A couple of months ago, four years later, Carsten reached out to me and said he was going back to Sergie de Jonge’s workshop in Canada and he was going to build me a guitar. Sergei de Jonge and his family opened up their home and workshop for Carsten, where he stayed and worked for five weeks. I am thankful and truly happy with the result. This guitar and me are already friends. It sounds amazing and it plays very well and it’s unique – it feels like it belongs in my hands and that we are going to make music for a long time.

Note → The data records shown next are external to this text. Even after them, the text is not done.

(** All bytes zero, as [calloc] leaves it. *)
Definition flb_input_instance_zero : flb_input_instance := {|
  ii_event := mk_event_zero;
  ii_processor := NULL;
  ii_flags := 0;
  ii_id := 0;
  ii_chunk_trace_ctxt := NULL;
  ii_chunk_trace_lock := false;
  ii_log_level := 0;
  ii_log_suppress_interval := 0;
  ii_channel := replicate 2 0;
  ii_runs_in_coroutine := 0;
  ii_name := replicate 32 0;
  ii_alias := NULL;
  ii_context := NULL;
  ii_ch_events := replicate 2 0;
  ii_p := NULL;
  ii_tag := NULL;
  ii_tag_len := 0;
  ii_tag_default := 0;
  ii_routable := 0;
  ii_storage_pause_on_chunks_overlimit := 0;
  ii_host := flb_net_host_zero;
  ii_storage := NULL;
  ii_storage_type := 0;
  ii_mem_chunks_size := 0;
  ii_mp_total_buf_size := 0;
  ii_mem_buf_limit := 0;
  ii_mem_buf_status := 0;
  ii_storage_buf_status := 0;
  ii_data := NULL;
  ii_config_map := NULL;
  ii__head := NULL;
  ii_routes_direct := NULL;
  ii_routes := NULL;
  ii_properties := NULL;
  ii_collectors := NULL;
  ii_chunks := NULL;
  ii_chunks_up := NULL;
  ii_chunks_down := NULL;
  ii_tasks := NULL;
  ii_input_coro_id := 0;
  ii_input_coro_list := NULL;
  ii_input_coro_list_destroy := NULL;
  ii_metrics := NULL;
  ii_is_threaded := 0;
  ii_thi := NULL;
  ii_rb := NULL;
  ii_upstreams := NULL;
  ii_downstreams := NULL;
  ii_cmt := NULL;
  ii_cmt_bytes := NULL;
  ii_cmt_records := NULL;
  ii_cmt_storage_overlimit := NULL;
  ii_cmt_storage_memory_bytes := NULL;
  ii_cmt_storage_chunks := NULL;
  ii_cmt_storage_chunks_up := NULL;
  ii_cmt_storage_chunks_down := NULL;
  ii_cmt_storage_chunks_busy := NULL;
  ii_cmt_storage_chunks_busy_bytes := NULL;
  ii_cmt_memrb_dropped_chunks := NULL;
  ii_cmt_memrb_dropped_bytes := NULL;
  ii_ht_log_chunks := NULL;
  ii_ht_metric_chunks := NULL;
  ii_ht_trace_chunks := NULL;
  ii_use_tls := 0;
  ii_tls_verify := 0;
  ii_tls_debug := 0;
  ii_tls_vhost := NULL;
  ii_tls_ca_path := NULL;
  ii_tls_ca_file := NULL;
  ii_tls_crt_file := NULL;
  ii_tls_key_file := NULL;
  ii_tls_key_passwd := NULL;
  ii_tls_config_map := NULL;
  ii_tls := NULL;
  ii_net_setup := flb_net_setup_zero;
  ii_net_config_map := NULL;
  ii_net_properties := NULL;
  ii_config := NULL
|}.

(** [flb_input.h], [struct flb_input_collector]. *)
Record flb_input_collector := InputCollector {
  ic_event : mk_event;
  ic_evl : ptr;
  ic_id : Z;
  ic_type : Z;
  ic_running : Z;
  ic_fd_event : Z;
  ic_fd_timer : Z;
  ic_seconds : Z;
  ic_nanoseconds : Z;
  ic_cb_collect : ptr;
  ic_instance : ptr;
  ic__head : ptr
}.

(** All bytes zero, as [calloc] leaves it. *)
Definition flb_input_collector_zero : flb_input_collector := {|
  ic_event := mk_event_zero;
  ic_evl := NULL;
  ic_id := 0;
  ic_type := 0;
  ic_running := 0;
  ic_fd_event := 0;
  ic_fd_timer := 0;
  ic_seconds := 0;
  ic_nanoseconds := 0;
  ic_cb_collect := NULL;
  ic_instance := NULL;
  ic__head := NULL
|}.

(** [flb_output.h], [struct flb_test_out_formatter]. *)
Record flb_test_out_formatter := TestOutFormatter {
  tf_rt_ctx : ptr;
  tf_rt_ffd : Z;
  tf_rt_out_callback : ptr;
  tf_rt_data : ptr;
  tf_flush_ctx : ptr;
  tf_callback : ptr
}.

(** All bytes zero, as [calloc] leaves it. *)
Definition flb_test_out_formatter_zero : flb_test_out_formatter := {|
  tf_rt_ctx := NULL;
  tf_rt_ffd := 0;
  tf_rt_out_callback := NULL;
  tf_rt_data := NULL;
  tf_flush_ctx := NULL;
  tf_callback := NULL
|}.

(** [flb_output.h], [struct flb_output_instance]. *)
Record flb_output_instance := OutputInstance {
  oi_event : mk_event;
  oi_processor : ptr;
  oi_event_type : Z;
  oi_id : Z;
  oi_log_level : Z;
  oi_log_suppress_interval : Z;
  oi_name : list Z;
  oi_alias : ptr;
  oi_flags : Z;
  oi_test_mode : Z;
  oi_ch_events : list Z;
  oi_p : ptr;
  oi_context : ptr;
  oi_retry_limit : Z;
  oi_use_tls : Z;
  oi_match : ptr;
  oi_match_regex : ptr;
  oi_tls_verify : Z;
  oi_tls_debug : Z;
  oi_tls_vhost : ptr;
  oi_tls_ca_path : ptr;
  oi_tls_ca_file : ptr;
  oi_tls_crt_file : ptr;
  oi_tls_key_file : ptr;
  oi_tls_key_passwd : ptr;
  oi_host : flb_net_host;
  oi_data : ptr;
  oi_out_context : ptr;
  oi_tls : ptr;
  oi_properties : ptr;
  oi_config_map : ptr;
  oi_net_setup : flb_net_setup;
  oi_net_config_map : ptr;
  oi_net_properties : ptr;
  oi_tls_config_map : ptr;
  oi__head : ptr;
  oi_cmt : ptr;
  oi_cmt_proc_records : ptr;
  oi_cmt_proc_bytes : ptr;
  oi_cmt_errors : ptr;
  oi_cmt_retries : ptr;
  oi_cmt_retries_failed : ptr;
  oi_cmt_dropped_records : ptr;
  oi_cmt_retried_records : ptr;
  oi_cmt_upstream_total_connections : ptr;
  oi_cmt_upstream_busy_connections : ptr;
  oi_metrics : ptr;
  oi_callback : ptr;
  oi_test_formatter : flb_test_out_formatter;
  oi_fs_chunks_size : Z;
  oi_fs_backlog_chunks_size : Z;
  oi_total_limit_size : Z;
  oi_singleplex_queue : ptr;
  oi_tp_workers : Z;
  oi_tp : ptr;
  oi_is_threaded : Z;
  oi_upstreams : ptr;
  oi_flush_id : Z;
  oi_flush_list : ptr;
  oi_flush_list_destroy : ptr;
  oi_config : ptr
}.

(** All bytes zero, as [calloc] leaves it. *)
Definition flb_output_instance_zero : flb_output_instance := {|
  oi_event := mk_event_zero;
  oi_processor := NULL;
  oi_event_type := 0;
  oi_id := 0;
  oi_log_level := 0;
  oi_log_suppress_interval := 0;
  oi_name := replicate 32 0;
  oi_alias := NULL;
  oi_flags := 0;
  oi_test_mode := 0;
  oi_ch_events := replicate 2 0;
  oi_p := NULL;
  oi_context := NULL;
  oi_retry_limit := 0;
  oi_use_tls := 0;
  oi_match := NULL;
  oi_match_regex := NULL;
  oi_tls_verify := 0;
  oi_tls_debug := 0;
  oi_tls_vhost := NULL;
  oi_tls_ca_path := NULL;
  oi_tls_ca_file := NULL;
  oi_tls_crt_file := NULL;
  oi_tls_key_file := NULL;
  oi_tls_key_passwd := NULL;
  oi_host := flb_net_host_zero;
  oi_data := NULL;
  oi_out_context := NULL;
  oi_tls := NULL;
  oi_properties := NULL;
  oi_config_map := NULL;
  oi_net_setup := flb_net_setup_zero;
  oi_net_config_map := NULL;
  oi_net_properties := NULL;
  oi_tls_config_map := NULL;
  oi__head := NULL;
  oi_cmt := NULL;
  oi_cmt_proc_records := NULL;
  oi_cmt_proc_bytes := NULL;
  oi_cmt_errors := NULL;
  oi_cmt_retries := NULL;
  oi_cmt_retries_failed := NULL;
  oi_cmt_dropped_records := NULL;
  oi_cmt_retried_records := NULL;
  oi_cmt_upstream_total_connections := NULL;
  oi_cmt_upstream_busy_connections := NULL;
  oi_metrics := NULL;
  oi_callback := NULL;
  oi_test_formatter := flb_test_out_formatter_zero;
  oi_fs_chunks_size := 0;
  oi_fs_backlog_chunks_size := 0;
  oi_total_limit_size := 0;
  oi_singleplex_queue := NULL;
  oi_tp_workers := 0;
  oi_tp := NULL;
  oi_is_threaded := 0;
  oi_upstreams := NULL;
  oi_flush_id := 0;
  oi_flush_list := NULL;
  oi_flush_list_destroy := NULL;
  oi_config := NULL
|}.

(** [flb_output_thread.h], [struct flb_out_thread_instance]. *)
Record flb_out_thread_instance := OutThreadInstance {
  ti_event : mk_event;
  ti_evl : ptr;
  ti_evl_bktq : ptr;
  ti_ch_parent_events : list Z;
  ti_ch_thread_events : list Z;
  ti_ins : ptr;
  ti_config : ptr;
  ti_th : ptr;
  ti__head : ptr;
  ti_flush_id : Z;
  ti_flush_list : ptr;
  ti_flush_list_destroy : ptr;
  ti_flush_mutex : bool;
  ti_upstreams : ptr
}.

(** All bytes zero, as [calloc] leaves it. *)
Definition flb_out_thread_instance_zero : flb_out_thread_instance := {|
  ti_event := mk_event_zero;
  ti_evl := NULL;
  ti_evl_bktq := NULL;
  ti_ch_parent_events := replicate 2 0;
  ti_ch_thread_events := replicate 2 0;
  ti_ins := NULL;
  ti_config := NULL;
  ti_th := NULL;
  ti__head := NULL;
  ti_flush_id := 0;
  ti_flush_list := NULL;
  ti_flush_list_destroy := NULL;
  ti_flush_mutex := false;
  ti_upstreams := NULL
|}.

Definition set_ti_flush_mutex (v : bool) (r : flb_out_thread_instance) : flb_out_thread_instance :=
  OutThreadInstance (ti_event r) (ti_evl r) (ti_evl_bktq r) (ti_ch_parent_events r) (ti_ch_thread_events r) (ti_ins r) (ti_config r) (ti_th r) (ti__head r) (ti_flush_id r) (ti_flush_list r) (ti_flush_list_destroy r) v (ti_upstreams r).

Carsten built the guitar on my wish of simplicity. The guitar is a parlour guitar, Sergei de Jonge has helped with the design. It has 12 frets where the neck meets the smaller body. The headstock is slotted, like a classical guitar. The inlay is made in Ebony from my hand drawing. The neck is Mahogany, the finger board is Ebony. The tuners are Gotoh (Japan). The body has a soundhole originally invented by Sergei de Jonge, now copied by others around the world. The bottom and the side is Sapele wood, also named African Mahogany. The top is Canadian Sitka spruce. The bridge is Ebony.
The guitarist is excited.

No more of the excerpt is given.